Study material:
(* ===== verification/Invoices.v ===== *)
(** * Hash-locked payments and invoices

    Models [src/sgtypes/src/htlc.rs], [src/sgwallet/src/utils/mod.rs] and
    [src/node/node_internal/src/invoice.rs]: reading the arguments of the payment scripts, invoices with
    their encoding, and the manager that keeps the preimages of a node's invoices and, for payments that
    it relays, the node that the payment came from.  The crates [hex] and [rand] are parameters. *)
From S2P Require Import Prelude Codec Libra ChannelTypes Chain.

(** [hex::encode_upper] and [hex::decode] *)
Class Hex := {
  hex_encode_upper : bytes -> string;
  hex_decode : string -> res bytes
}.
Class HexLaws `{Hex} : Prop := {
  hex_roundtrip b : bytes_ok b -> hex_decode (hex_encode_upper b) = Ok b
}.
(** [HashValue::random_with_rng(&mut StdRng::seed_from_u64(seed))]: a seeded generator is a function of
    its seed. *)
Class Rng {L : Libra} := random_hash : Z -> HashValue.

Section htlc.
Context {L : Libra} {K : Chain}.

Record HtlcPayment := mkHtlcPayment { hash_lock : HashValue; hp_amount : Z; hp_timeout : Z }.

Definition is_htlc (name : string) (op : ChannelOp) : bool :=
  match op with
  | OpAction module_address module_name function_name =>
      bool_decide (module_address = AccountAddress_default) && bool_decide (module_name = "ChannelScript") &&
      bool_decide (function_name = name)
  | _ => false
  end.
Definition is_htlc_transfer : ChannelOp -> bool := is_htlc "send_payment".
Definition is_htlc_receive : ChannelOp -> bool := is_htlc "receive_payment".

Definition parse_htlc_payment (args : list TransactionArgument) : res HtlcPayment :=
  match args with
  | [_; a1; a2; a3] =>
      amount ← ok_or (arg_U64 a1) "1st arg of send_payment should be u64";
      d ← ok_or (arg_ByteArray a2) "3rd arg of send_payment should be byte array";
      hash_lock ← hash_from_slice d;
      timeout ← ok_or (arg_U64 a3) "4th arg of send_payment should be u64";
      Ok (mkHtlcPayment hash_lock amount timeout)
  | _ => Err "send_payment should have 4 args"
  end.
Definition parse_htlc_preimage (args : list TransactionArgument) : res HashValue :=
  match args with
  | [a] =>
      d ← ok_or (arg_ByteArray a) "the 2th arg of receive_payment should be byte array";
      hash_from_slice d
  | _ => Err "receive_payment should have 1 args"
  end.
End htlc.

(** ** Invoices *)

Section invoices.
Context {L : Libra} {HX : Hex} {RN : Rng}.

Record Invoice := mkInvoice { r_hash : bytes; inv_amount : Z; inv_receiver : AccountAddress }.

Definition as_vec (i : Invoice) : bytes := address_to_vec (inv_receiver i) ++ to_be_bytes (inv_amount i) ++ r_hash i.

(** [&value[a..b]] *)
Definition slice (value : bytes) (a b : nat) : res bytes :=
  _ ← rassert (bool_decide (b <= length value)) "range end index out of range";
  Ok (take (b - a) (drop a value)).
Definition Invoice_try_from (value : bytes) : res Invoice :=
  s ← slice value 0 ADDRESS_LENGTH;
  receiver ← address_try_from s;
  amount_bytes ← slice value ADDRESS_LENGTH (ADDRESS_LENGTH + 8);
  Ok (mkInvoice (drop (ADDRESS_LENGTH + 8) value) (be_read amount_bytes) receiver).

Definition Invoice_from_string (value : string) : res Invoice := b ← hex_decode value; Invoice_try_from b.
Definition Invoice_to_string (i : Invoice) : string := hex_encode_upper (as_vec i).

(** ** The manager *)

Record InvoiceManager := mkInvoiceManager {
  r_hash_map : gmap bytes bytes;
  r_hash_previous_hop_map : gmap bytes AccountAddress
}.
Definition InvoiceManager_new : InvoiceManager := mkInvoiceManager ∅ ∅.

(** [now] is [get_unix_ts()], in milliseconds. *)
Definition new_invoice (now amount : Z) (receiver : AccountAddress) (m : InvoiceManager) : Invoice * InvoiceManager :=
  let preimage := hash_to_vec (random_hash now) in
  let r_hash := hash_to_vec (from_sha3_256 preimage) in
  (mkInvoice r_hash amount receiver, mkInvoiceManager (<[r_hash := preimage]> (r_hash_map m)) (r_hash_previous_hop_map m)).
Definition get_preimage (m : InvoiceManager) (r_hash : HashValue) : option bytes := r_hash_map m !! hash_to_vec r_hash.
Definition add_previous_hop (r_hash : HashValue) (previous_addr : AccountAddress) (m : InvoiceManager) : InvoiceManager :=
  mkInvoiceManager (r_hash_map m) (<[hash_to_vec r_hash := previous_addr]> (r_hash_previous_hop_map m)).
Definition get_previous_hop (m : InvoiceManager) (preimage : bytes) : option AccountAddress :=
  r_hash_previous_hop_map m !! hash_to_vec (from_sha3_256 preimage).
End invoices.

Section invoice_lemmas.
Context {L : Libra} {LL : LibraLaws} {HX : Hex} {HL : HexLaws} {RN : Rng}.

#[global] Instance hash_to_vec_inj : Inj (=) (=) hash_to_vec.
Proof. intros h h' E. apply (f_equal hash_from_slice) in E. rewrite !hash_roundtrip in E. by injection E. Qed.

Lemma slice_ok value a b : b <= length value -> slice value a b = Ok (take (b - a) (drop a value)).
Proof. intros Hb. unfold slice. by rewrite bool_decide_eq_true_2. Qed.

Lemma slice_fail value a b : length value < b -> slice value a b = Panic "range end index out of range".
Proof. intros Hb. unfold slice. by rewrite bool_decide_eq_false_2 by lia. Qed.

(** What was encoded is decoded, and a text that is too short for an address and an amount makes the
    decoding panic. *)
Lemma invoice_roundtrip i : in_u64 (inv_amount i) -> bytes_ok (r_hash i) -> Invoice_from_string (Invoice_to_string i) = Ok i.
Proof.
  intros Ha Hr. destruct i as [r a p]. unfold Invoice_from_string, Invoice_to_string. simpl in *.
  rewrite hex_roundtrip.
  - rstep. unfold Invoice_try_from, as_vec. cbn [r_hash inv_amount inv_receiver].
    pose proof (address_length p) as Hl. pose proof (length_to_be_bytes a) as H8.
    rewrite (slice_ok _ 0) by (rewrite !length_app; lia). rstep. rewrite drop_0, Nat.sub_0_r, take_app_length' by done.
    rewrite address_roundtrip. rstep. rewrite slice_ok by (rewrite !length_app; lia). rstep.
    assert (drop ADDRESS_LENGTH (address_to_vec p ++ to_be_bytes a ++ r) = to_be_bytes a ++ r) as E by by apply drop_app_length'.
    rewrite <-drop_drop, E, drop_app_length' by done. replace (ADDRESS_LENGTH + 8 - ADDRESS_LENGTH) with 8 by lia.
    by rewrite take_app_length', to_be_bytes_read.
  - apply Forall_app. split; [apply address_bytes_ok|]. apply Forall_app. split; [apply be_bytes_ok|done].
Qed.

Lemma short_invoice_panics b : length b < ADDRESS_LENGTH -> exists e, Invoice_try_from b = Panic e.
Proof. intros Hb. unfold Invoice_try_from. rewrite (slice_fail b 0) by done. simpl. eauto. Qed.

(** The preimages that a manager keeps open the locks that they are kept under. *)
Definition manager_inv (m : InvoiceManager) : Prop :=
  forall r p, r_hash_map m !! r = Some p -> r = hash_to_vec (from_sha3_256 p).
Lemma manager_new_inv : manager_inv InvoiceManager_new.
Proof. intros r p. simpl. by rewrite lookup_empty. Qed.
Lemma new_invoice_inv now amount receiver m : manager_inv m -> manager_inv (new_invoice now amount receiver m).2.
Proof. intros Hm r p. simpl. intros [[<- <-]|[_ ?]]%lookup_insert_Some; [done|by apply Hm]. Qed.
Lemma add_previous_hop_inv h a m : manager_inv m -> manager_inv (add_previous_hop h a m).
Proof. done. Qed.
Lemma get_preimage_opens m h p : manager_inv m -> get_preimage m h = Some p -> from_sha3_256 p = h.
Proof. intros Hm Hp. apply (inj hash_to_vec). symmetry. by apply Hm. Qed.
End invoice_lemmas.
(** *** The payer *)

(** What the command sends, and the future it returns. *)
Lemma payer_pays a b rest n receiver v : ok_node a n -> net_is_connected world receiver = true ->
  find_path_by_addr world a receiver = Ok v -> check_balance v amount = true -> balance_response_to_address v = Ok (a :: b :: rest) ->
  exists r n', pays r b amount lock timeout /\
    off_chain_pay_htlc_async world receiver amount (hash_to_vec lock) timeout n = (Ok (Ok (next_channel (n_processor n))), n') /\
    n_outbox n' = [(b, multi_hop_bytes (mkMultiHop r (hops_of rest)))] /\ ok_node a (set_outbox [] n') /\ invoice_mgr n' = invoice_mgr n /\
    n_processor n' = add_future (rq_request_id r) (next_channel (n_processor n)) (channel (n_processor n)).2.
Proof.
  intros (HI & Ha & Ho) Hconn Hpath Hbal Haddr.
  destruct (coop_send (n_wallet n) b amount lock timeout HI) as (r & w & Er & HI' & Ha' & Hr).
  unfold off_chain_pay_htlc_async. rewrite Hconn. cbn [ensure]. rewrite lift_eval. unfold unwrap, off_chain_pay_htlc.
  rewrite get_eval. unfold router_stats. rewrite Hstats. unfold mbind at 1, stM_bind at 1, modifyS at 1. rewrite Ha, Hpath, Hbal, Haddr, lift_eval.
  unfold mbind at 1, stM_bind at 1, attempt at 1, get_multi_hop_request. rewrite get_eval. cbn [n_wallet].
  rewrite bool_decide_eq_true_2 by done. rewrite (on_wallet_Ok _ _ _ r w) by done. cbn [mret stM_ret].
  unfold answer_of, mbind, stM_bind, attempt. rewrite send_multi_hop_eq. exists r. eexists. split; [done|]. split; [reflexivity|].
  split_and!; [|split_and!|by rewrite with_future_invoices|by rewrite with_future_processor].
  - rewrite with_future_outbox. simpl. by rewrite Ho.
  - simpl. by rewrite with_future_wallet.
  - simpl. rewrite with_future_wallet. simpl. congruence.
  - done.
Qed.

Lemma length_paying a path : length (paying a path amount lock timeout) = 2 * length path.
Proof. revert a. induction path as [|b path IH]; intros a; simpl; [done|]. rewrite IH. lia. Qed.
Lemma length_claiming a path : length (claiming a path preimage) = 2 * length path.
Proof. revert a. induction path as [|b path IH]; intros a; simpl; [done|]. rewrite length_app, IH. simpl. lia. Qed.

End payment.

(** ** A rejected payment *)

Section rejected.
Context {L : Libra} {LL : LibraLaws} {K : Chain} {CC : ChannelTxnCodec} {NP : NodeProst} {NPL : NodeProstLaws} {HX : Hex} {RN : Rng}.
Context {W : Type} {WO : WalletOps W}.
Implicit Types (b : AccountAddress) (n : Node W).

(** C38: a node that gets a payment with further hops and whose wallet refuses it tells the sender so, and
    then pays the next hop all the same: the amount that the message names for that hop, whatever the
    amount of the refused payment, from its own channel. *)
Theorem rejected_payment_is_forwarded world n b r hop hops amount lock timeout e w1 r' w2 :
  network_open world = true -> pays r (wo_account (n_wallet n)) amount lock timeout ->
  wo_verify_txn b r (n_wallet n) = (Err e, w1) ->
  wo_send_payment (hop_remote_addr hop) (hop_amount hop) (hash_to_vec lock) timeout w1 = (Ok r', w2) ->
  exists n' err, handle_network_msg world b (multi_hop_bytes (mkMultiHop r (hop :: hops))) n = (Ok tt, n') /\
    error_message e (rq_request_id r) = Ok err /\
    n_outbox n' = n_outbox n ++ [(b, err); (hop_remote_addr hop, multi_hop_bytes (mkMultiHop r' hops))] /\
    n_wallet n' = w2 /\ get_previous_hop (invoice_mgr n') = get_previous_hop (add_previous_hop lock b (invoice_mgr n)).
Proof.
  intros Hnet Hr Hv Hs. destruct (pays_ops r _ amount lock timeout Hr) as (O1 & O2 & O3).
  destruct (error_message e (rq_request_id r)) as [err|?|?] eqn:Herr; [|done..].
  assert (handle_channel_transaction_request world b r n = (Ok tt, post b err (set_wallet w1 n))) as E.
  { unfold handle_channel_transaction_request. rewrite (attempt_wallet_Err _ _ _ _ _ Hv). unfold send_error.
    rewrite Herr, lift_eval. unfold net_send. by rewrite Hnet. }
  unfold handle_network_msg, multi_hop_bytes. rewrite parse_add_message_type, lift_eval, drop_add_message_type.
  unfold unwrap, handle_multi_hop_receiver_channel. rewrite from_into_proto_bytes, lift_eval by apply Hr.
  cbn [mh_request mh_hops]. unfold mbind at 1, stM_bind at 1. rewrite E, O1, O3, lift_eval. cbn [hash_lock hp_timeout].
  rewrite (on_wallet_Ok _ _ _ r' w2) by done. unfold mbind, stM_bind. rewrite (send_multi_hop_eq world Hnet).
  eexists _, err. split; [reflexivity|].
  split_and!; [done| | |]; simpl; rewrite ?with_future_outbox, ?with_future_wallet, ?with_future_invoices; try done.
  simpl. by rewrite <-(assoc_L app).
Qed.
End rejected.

What you should do: Reproduce the entries above exactly, but only the lines between the line holding "s ← slice value 0 ADDRESS_LENGTH;" and the line holding "(** [now] is", inclusive.

Your solution:
  s ← slice value 0 ADDRESS_LENGTH;
  receiver ← address_try_from s;
  amount_bytes ← slice value ADDRESS_LENGTH (ADDRESS_LENGTH + 8);
  Ok (mkInvoice (drop (ADDRESS_LENGTH + 8) value) (be_read amount_bytes) receiver).

Definition Invoice_from_string (value : string) : res Invoice := b ← hex_decode value; Invoice_try_from b.
Definition Invoice_to_string (i : Invoice) : string := hex_encode_upper (as_vec i).

(** ** The manager *)

Record InvoiceManager := mkInvoiceManager {
  r_hash_map : gmap bytes bytes;
  r_hash_previous_hop_map : gmap bytes AccountAddress
}.
Definition InvoiceManager_new : InvoiceManager := mkInvoiceManager ∅ ∅.

(** [now] is [get_unix_ts()], in milliseconds. *)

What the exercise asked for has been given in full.